Dr. Pankaj Jaiswal is a Professor in the Department of Botany and Plant Pathology at Oregon State University. His research focuses on studying the processes of flowering time and seed development in plants.



Chat Questions

Can you improve your statistical significance or prediction accuracy by incorporating environmental data. NASA? What sources and types of environmental data do you use?
Dr. Seth Murray

The short answer is maybe. The interesting thing about Phenomic data (beyond phenotype data) is it captures G, E, GxE, and more complicated G-effects like epistasis. We believe that environment data will still help, but our examples to draw on so far have provided little gain over phenomic data. But environment data helps a lot if you only have genomic data. However environmental data can definitely still help understand what is going on in phenomic data in response to the weather. It is definitely an exciting frontier! For Genomes to Fields (G2F), each location has a weather station supported by Iowa Corn. However, things like NASA power data is used to supplement although reviews are mixed and some collaborators think NASA power still has too many serious issues to rely on for this work.


Why putting so much emphasis on plant height than on yield per se? For sure, grain filling has a high correlation with yield. Also, are you using common genotypes across environments to would allow to standardize/correct for the different dates of flight?
Dr. Seth Murray

We started with plant height in 2016 because it is highly correlated with yield (0.5-0.7) in our Texas environments. Our ag engineering colleagues also told us that it was easy. Four years later we finally had a handle on it (it was not as easy to operationalize in a breeding program as the previously published one off demonstration articles had made is seem). Yield is obviously super complicated. We need to crawl before we run. The best approach to predict yield from drone data is phenomic prediction. The insights we have gained in the interim from plant height to phenomic prediction of grain yield have been transformative! To date only a few of us have attempted this - lots will be coming out in the next three to five years based on conversations with breeders interested in adopting these tools. We have chosen a data set (2020-2021 G2F) that uses common genotypes across environments only to eliminate different genotypes as a confounding variable. Using the same genotypes does NOT allow to standardize/correct for the different dates of flight, because the phenome is a function of G+E+GxE+other measurable stuff+error unique to each minute, hour and day. The way we are attempting to standardize so environments can be compared is using modeling, Area under curve (AUC), and/or Functional Principal Component Analysis (FPCA - pretty different from PCA because of time addition).

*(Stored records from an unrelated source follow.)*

Lemma sum_of_list_witness :
  stream_sum (of_list (map PyInt [1; 2; 3])) 4 = Some (Ok (PyInt 6))
  /\ stream_sum (of_list (map PyStr ["a"; "b"])) 4 = Some (Ok (PyStr "ab")).
Proof.
  destruct (sum_of_list [1; 2; 3] ["a"; "b"]%string 4) as [H1 H2]; [simpl; lia | simpl; lia |].
  rewrite H1, H2. split; reflexivity.
Defined.

(** [reduce_identity(identity, op)] is the left fold of [op] seeded
    with [identity]; on the empty stream it returns [identity]. *)
Theorem reduce_identity_fold {T U : Type} (op : U -> T -> U) (identity : U)
    (xs : list T) (fuel : nat) :
  (length xs < fuel)%nat ->
  reduce_identity (of_list xs) identity (fun a x => Ok (op a x)) fuel
  = Some (Ok (fold_left op xs identity)).
Proof.
  intros Hfuel. unfold reduce_identity. change (cur (of_list xs)) with xs.
  rewrite (py_for_list_done _ xs identity (fold_left op xs identity) fuel);
    [reflexivity | | exact Hfuel].
  by apply body_run_total.
Qed.

Lemma reduce_identity_fold_witness :
  reduce_identity (of_list [1; 2; 3]) 10 (fun a x => Ok (a * x)) 4 = Some (Ok 60).
Proof. rewrite (reduce_identity_fold (fun a x => a * x) 10 [1; 2; 3] 4); [reflexivity | simpl; lia]. Defined.

(** ** More collectors *)

(** [collecting_and_then(d, g)] makes exactly the supplier and
    accumulator calls of [d] on any iterator, and its result is [g]
    applied to [d]'s result (an exception of [d] passes through). *)
Theorem collecting_and_then_result {T A R RR : Type} (d : collector T A R)
    (g : R -> res RR) (c : cursor T) (fuel : nat) :
  fst (collect (Collectors.collecting_and_then d g) c fuel)
  = option_map (fun r => match r with Ok x => g x | Err e => Err e end)
      (fst (collect d c fuel))
  /\ snd (collect (Collectors.collecting_and_then d g) c fuel)
     = snd (collect d c fuel).
Proof.
  unfold collect. cbn [supplier Collectors.collecting_and_then].
  destruct (supplier d tt) as [a|e]; [|done].
  change (collect_step (Collectors.collecting_and_then d g)) with (collect_step d).
  destruct (py_for (cnext c) (collect_step d) fuel (cur c) (a, [EvSupplier]))
    as [[[| e |] [acc log]] s]; done.
Qed.

Lemma mapping_loop {T U A R : Type} (f : T -> U) (d : collector U A R)
    (c : cursor T) (fuel : nat) :
  forall (s : cst c) (a : A) (log1 : list (event T A)) (log2 : list (event U A)),
  let r1 := py_for (cnext c) (collect_step (Collectors.mapping f d)) fuel s (a, log1) in
  let r2 := py_for (cnext (stream_map f c)) (collect_step d) fuel s (a, log2) in
  fst (fst r1) = fst (fst r2) /\ fst (snd (fst r1)) = fst (snd (fst r2)).
Proof.
  induction fuel as [|fuel IH]; intros s a log1 log2; [done|].
  cbn [py_for cnext stream_map].
  destruct (cnext c s) as [x s'| |e]; [|done|done].
  cbn [collect_step accumulator Collectors.mapping].
  destruct (accumulator d a (f x)) as [a'|e]; [apply IH | done].
Qed.

(** [mapping(f, d)] collects what [d] collects from the stream mapped by
    [f]: [s.collect(mapping(f, d)) == s.map(f).collect(d)], on any
    iterator. *)
Theorem mapping_is_map_then_collect {T U A R : Type} (f : T -> U)
    (d : collector U A R) (c : cursor T) (fuel : nat) :
  fst (collect (Collectors.mapping f d) c fuel) = fst (collect d (stream_map f c) fuel).
Proof.
  unfold collect. cbn [supplier Collectors.mapping].
  destruct (supplier d tt) as [a|e]; [|done].
  destruct (mapping_loop f d c fuel (cur c) a [EvSupplier] [EvSupplier]) as [He Ha].
  change (cur (stream_map f c)) with (cur c).
  destruct (py_for (cnext c) (collect_step (Collectors.mapping f d)) fuel (cur c)
              (a, [EvSupplier])) as [[e1 [a1 l1]] s1].
  destruct (py_for (cnext (stream_map f c)) (collect_step d) fuel (cur c)
              (a, [EvSupplier])) as [[e2 [a2 l2]] s2].
  cbn in He, Ha. subst. cbn [finisher Collectors.mapping]. by destruct e2.
Qed.

Lemma grouping_fold {T K : Type} `{Countable K} (cl : T -> K) (k : K) (xs : list T) :
  forall m : gmap K (list T),
  fold_left (fun result value =>
               <[cl value := default [] (result !! cl value) ++ [value]]> result) xs m !! k
  = match m !! k, filter (fun x => cl x = k) xs with
    | None, [] => None
    | o, l => Some (default [] o ++ l)
    end.
Proof.
  induction xs as [|x xs IH]; intros m; cbn [fold_left].
  - destruct (m !! k); [by rewrite app_nil_r | done].
  - rewrite IH. destruct (decide (cl x = k)) as [<-|Hne].
    + rewrite lookup_insert_eq, filter_cons_True by done.
      destruct (m !! cl x); cbv [default from_option id]; cbn iota beta;
        rewrite <- ?app_assoc; reflexivity.
    + rewrite lookup_insert_ne by done. rewrite filter_cons_False by done. done.
Qed.

(** [grouping_by(classifier)] maps each key to the elements classified
    under it, in encounter order; a key no element has is absent (not
    mapped to an empty list). *)
Theorem grouping_by_groups {T K : Type} `{Countable K} (cl : T -> K)
    (xs : list T) (fuel : nat) :
  (length xs < fuel)%nat ->
  exists m, fst (collect (Collectors.grouping_by cl) (of_list xs) fuel) = Some (Ok m)
  /\ forall k, m !! k = match filter (fun x => cl x = k) xs with
                        | [] => None
                        | l => Some l
                        end.
Proof.
  intros Hfuel.
  set (acc := fun (result : gmap K (list T)) value =>
               <[cl value := default [] (result !! cl value) ++ [value]]> result).
  rewrite (collect_run_total _ ∅ acc (fun m => m) xs fuel); [| done | done | done | exact Hfuel].
  eexists. split; [reflexivity|]. intros k. subst acc.
  rewrite grouping_fold, lookup_empty. by destruct (filter _ xs).
Qed.

Lemma grouping_by_groups_witness :
  exists m, fst (collect (Collectors.grouping_by (fun x : Z => Z.modulo x 2))
                   (of_list [1; 2; 3]) 4) = Some (Ok m)
  /\ forall k, m !! k = match filter (fun x => Z.modulo x 2 = k) [1; 2; 3] with
                        | [] => None
                        | l => Some l
                        end.
Proof. apply (grouping_by_groups (fun x : Z => Z.modulo x 2) [1; 2; 3] 4). simpl. lia. Defined.

Lemma partition_fold {T : Type} (p : T -> bool) (xs : list T) :
  forall l0 l1,
  fold_left (Collectors.partition_append p) xs (l0, l1)
  = (l0 ++ List.filter (fun x => negb (p x)) xs, l1 ++ List.filter p xs).
Proof.
  induction xs as [|x xs IH]; intros l0 l1; cbn [fold_left List.filter].
  - by rewrite !app_nil_r.
  - unfold Collectors.partition_append at 2. destruct (p x); cbn [negb];
      rewrite IH; by rewrite <- app_assoc.
Qed.

(** [partition(p)] returns the pair (elements failing [p], elements
    satisfying [p]), each in encounter order: index [0] is the [False]
    bucket. *)
Theorem partition_buckets {T : Type} (p : T -> bool) (xs : list T) (fuel : nat) :
  (length xs < fuel)%nat ->
  fst (collect (Collectors.partition p) (of_list xs) fuel)
  = Some (Ok (List.filter (fun x => negb (p x)) xs, List.filter p xs)).
Proof.
  intros Hfuel.
  rewrite (collect_run_total _ ([], []) (Collectors.partition_append p) (fun r => r) xs fuel);
    [| done | done | done | exact Hfuel].
  cbn [fst]. by rewrite partition_fold.
Qed.

Lemma partition_buckets_witness :
  fst (collect (Collectors.partition (fun x => 2 <? x)) (of_list [1; 3; 2; 4]) 5)
  = Some (Ok ([1; 2], [3; 4])).
Proof.
  rewrite (partition_buckets (fun x => 2 <? x) [1; 3; 2; 4] 5); [reflexivity | simpl; lia].
Defined.

Lemma collect_list_total {T A D : Type} (sup : A) (acc : A -> T -> A) (fin : A -> D)
    (l : list T) :
  Collectors.collect_list (pure_collector sup acc fin) l = Ok (fin (fold_left acc l sup)).
Proof.
  unfold Collectors.collect_list.
  rewrite (collect_run_total _ sup acc fin l (S (length l))); [done | done | done | done | lia].
Qed.

(** [partition_downstream(p, d)] runs [d] separately on each bucket: for
    a downstream whose methods return, the result is the pair of [d]'s
    results on the failing and on the satisfying elements. *)
Theorem partition_downstream_buckets {T A D : Type} (p : T -> bool) (sup : A)
    (acc : A -> T -> A) (fin : A -> D) (xs : list T) (fuel : nat) :
  (length xs < fuel)%nat ->
  fst (collect (Collectors.partition_downstream p (pure_collector sup acc fin))
         (of_list xs) fuel)
  = Some (Ok (fin (fold_left acc (List.filter (fun x => negb (p x)) xs) sup),
              fin (fold_left acc (List.filter p xs) sup))).
Proof.
  intros Hfuel.
  rewrite (collect_run_total _ ([], []) (Collectors.partition_append p)
             (fun r => (fin (fold_left acc (fst r) sup), fin (fold_left acc (snd r) sup)))
             xs fuel); [| done | done | | exact Hfuel].
  - cbn [fst]. by rewrite partition_fold.
  - intros [l0 l1]. cbn [finisher Collectors.partition_downstream fst snd].
    by rewrite !collect_list_total.
Qed.

Lemma partition_downstream_buckets_witness :
  fst (collect (Collectors.partition_downstream (fun x => 2 <? x)
                  (pure_collector 0 Z.add (fun a => a)))
         (of_list [1; 3; 2; 4]) 5)
  = Some (Ok (3, 7)).
Proof.
  rewrite (partition_downstream_buckets (fun x => 2 <? x) 0 Z.add (fun a => a)
             [1; 3; 2; 4] 5); [reflexivity | simpl; lia].
Defined.

(** [reducing_mapper(identity, mapper, op)] is the left fold of [op]
    over the mapped elements seeded with [identity], and
    [reducing_identity(identity, op)] the one over the elements: the
    empty stream gives [identity], never an absent result. *)
Theorem reducing_mapper_fold {T U : Type} (identity : U) (mapper : T -> U)
    (op : U -> U -> U) (xs : list T) (ys : list U) (fuel : nat) :
  (length xs < fuel)%nat -> (length ys < fuel)%nat ->
  fst (collect (Collectors.reducing_mapper identity mapper (fun a b => Ok (op a b)))
         (of_list xs) fuel)
  = Some (Ok (fold_left (fun a x => op a (mapper x)) xs identity))
  /\ fst (collect (Collectors.reducing_identity identity (fun a b => Ok (op a b)))
            (of_list ys) fuel)
  = Some (Ok (fold_left op ys identity)).
Proof.
  intros Hx Hy. split.
  - by rewrite (collect_run_total _ identity (fun a x => op a (mapper x)) (fun a => a) xs fuel).
  - by rewrite (collect_run_total _ identity op (fun a => a) ys fuel).
Qed.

For small grains with flexible stems in windy sites. Are orthomosaics a drawback any other approaches possible?
Dr. Seth Murray

Wind is a manageable problem. There are also two software packages that are non-orthomosaic based. Progeny/Plot Phoenix clipped plots - but that software is no longer available, and Hiphen as a fee for service (currently infeasible to scale in public sector). The non-orthomosaic approaches will be much more important as we move to single plant analysis as Dr. Jacob Washburn demonstrated at the North American Plant Phenotyping Network (NAPPN) meeting last week. Again, this is a research frontier and there are far more questions than answers.